1736 secular cantata by J S Bach

Schleicht, spielende Wellen (Glide, O sparkling waves and murmur softly), BWV 206, (Note: "BWV" is Bach-Werke-Verzeichnis, a thematic catalogue of Bach's works.) is a secular cantata composed by Johann Sebastian Bach in Leipzig and first performed on 7 October 1736.

== History and text ==
Bach composed this cantata for the birthday of Augustus III of Poland and Elector of Saxony. It was first performed in Leipzig, Saxony, on 7 October 1736. A second performance took place on 3 August 1740.

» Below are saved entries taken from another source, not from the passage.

(** X21.  With the status unchanged, one more attendee earns strictly more points
    as long as there were fewer than eight, and nothing more from the eighth
    on. *)
Theorem attendance_pays_until_eight (s1 s2 : Session) :
  status s1 = status s2 ->
  attendeeCount s2 = attendeeCount s1 + 1 ->
  (attendeeCount s1 < 8 -> calculateSessionPoints s1 < calculateSessionPoints s2)
  /\ (8 <= attendeeCount s1 -> calculateSessionPoints s2 = calculateSessionPoints s1).
Proof.
  intros Hst Hn. rewrite !calculateSessionPoints_unfold, Hst, Hn.
  destruct (stepPoints_next _ (attendeeCount_nonneg s1)) as [Hlt Heq].
  split; intros H; [apply Hlt in H | apply Heq in H]; lia.
Qed.

Lemma attendance_pays_until_eight_witness :
  calculateSessionPoints
    {| attendees := Present ["ana"; "bo"]; status := "scheduled";
       maxSeats := None; creatorId := "kim" |}
  < calculateSessionPoints
      {| attendees := Present ["ana"; "bo"; "cy"]; status := "scheduled";
         maxSeats := None; creatorId := "kim" |}.
Proof.
  apply (proj1 (attendance_pays_until_eight
                  {| attendees := Present ["ana"; "bo"]; status := "scheduled";
                     maxSeats := None; creatorId := "kim" |}
                  {| attendees := Present ["ana"; "bo"; "cy"]; status := "scheduled";
                     maxSeats := None; creatorId := "kim" |}
                  eq_refl eq_refl)).
  vm_compute. reflexivity.
Defined.

(** ** Missing containers *)

(** On a held list that is there, the call is the loop of [shouldAwardBadge]
    and completes normally. *)
Lemma shouldAwardBadge_call_loop (userPoints : Z) (held : list heldBadge)
    (table : list Badge) (acc : list string) :
  fold_left
    (fun awarded badge =>
       awardedBadges <- awarded ;;
       if points badge <=? userPoints then
         held' <- member (Present held) ;;
         if negb (existsb (name_is badge) held')
         then Normal (awardedBadges ++ [name badge])%list
         else Normal awardedBadges
       else Normal awardedBadges)
    table (Normal acc)
  = Normal
      (fold_left
         (fun awardedBadges badge =>
            if (points badge <=? userPoints) && negb (existsb (name_is badge) held)
            then (awardedBadges ++ [name badge])%list
            else awardedBadges)
         table acc).
Proof.
  revert acc. induction table as [|badge table IH]; intros acc; [reflexivity|].
  cbn [fold_left Js.bind member].
  destruct (points badge <=? userPoints); cbn [andb];
    [destruct (negb (existsb (name_is badge) held))|]; apply IH.
Qed.

Lemma shouldAwardBadge_call_present (userPoints : Z) (held : list heldBadge) :
  shouldAwardBadge_call userPoints (Present held)
  = Normal (shouldAwardBadge userPoints (Some held)).
Proof. unfold shouldAwardBadge_call, shouldAwardBadge. apply shouldAwardBadge_call_loop. Qed.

The librettist of the work is unknown, but was likely Picander. The cantata is counted among the works Bach wrote for celebrations of Leipzig University, Festmusiken zu Leipziger Universitätsfeiern.

== Scoring and structure ==
The cantata features four solo vocal parts, representing rivers: Pleiße (soprano), Donau (alto), Elbe (tenor), and Weichsel (bass). (Note: The Pleiße flows through Leipzig into the Elbe, the Vistula (German: Weichsel) is the longest and largest river in Poland, and the Danube (Donau), flows through Austria, which Augustus later supported against Prussia in the War of the Austrian Succession.) The cantata is also scored for four-part choir, three flutes, two oboes, two oboes d'amore, three trumpets, timpani, 1st and 2nd violins, violas, and basso continuo.

It has eleven movements:
1. Chorus: Schleicht, spielende Wellen, und murmelt gelinde
2. Recitative (bass): O glückliche Veränderung
3. Aria (bass): Schleuß des Janustempels Türen
4. Recitative (tenor): So recht! beglückter Weichselstrom
5. Aria (tenor): Jede Woge meiner Wellen
6. Recitative (alto): Ich nehm zugleich an deiner Freude teil
7. Aria (alto): Reis von Habsburgs hohem Stamme
8. Recitative (soprano): Verzeiht, Bemooste Häupter starker Ströme
9. Aria (soprano): Hört doch! der sanften Flöten Chor
10. Recitative (SATB): Ich muss, ich will gehorsam sein
11. Chorus: Die himmlische Vorsicht der ewigen Güte

== Recordings ==
- Amsterdam Baroque Orchestra & Choir, Ton Koopman. J.S. Bach: Complete Cantatas Vol. 5. Erato, 1996.
- Gächinger Kantorei Stuttgart / Bach-Collegium Stuttgart, Helmuth Rilling. Edition Bachakademie Vol. 64. Hänssler, 1994.
- Kammerchor Stuttgart / Concerto Köln, Frieder Bernius. J.S. Bach Secular Cantatas BWV 206 & 207a. Sony Classical, 1990.
- Ex Tempore Choir, Florian Heyerick / Musica Antiqua Köln, Reinhard Goebel BWV 36c, 201, 206, 207, Quodlibet BWV 524. Archiv Produktion 457 348-2, 1996 & 1997.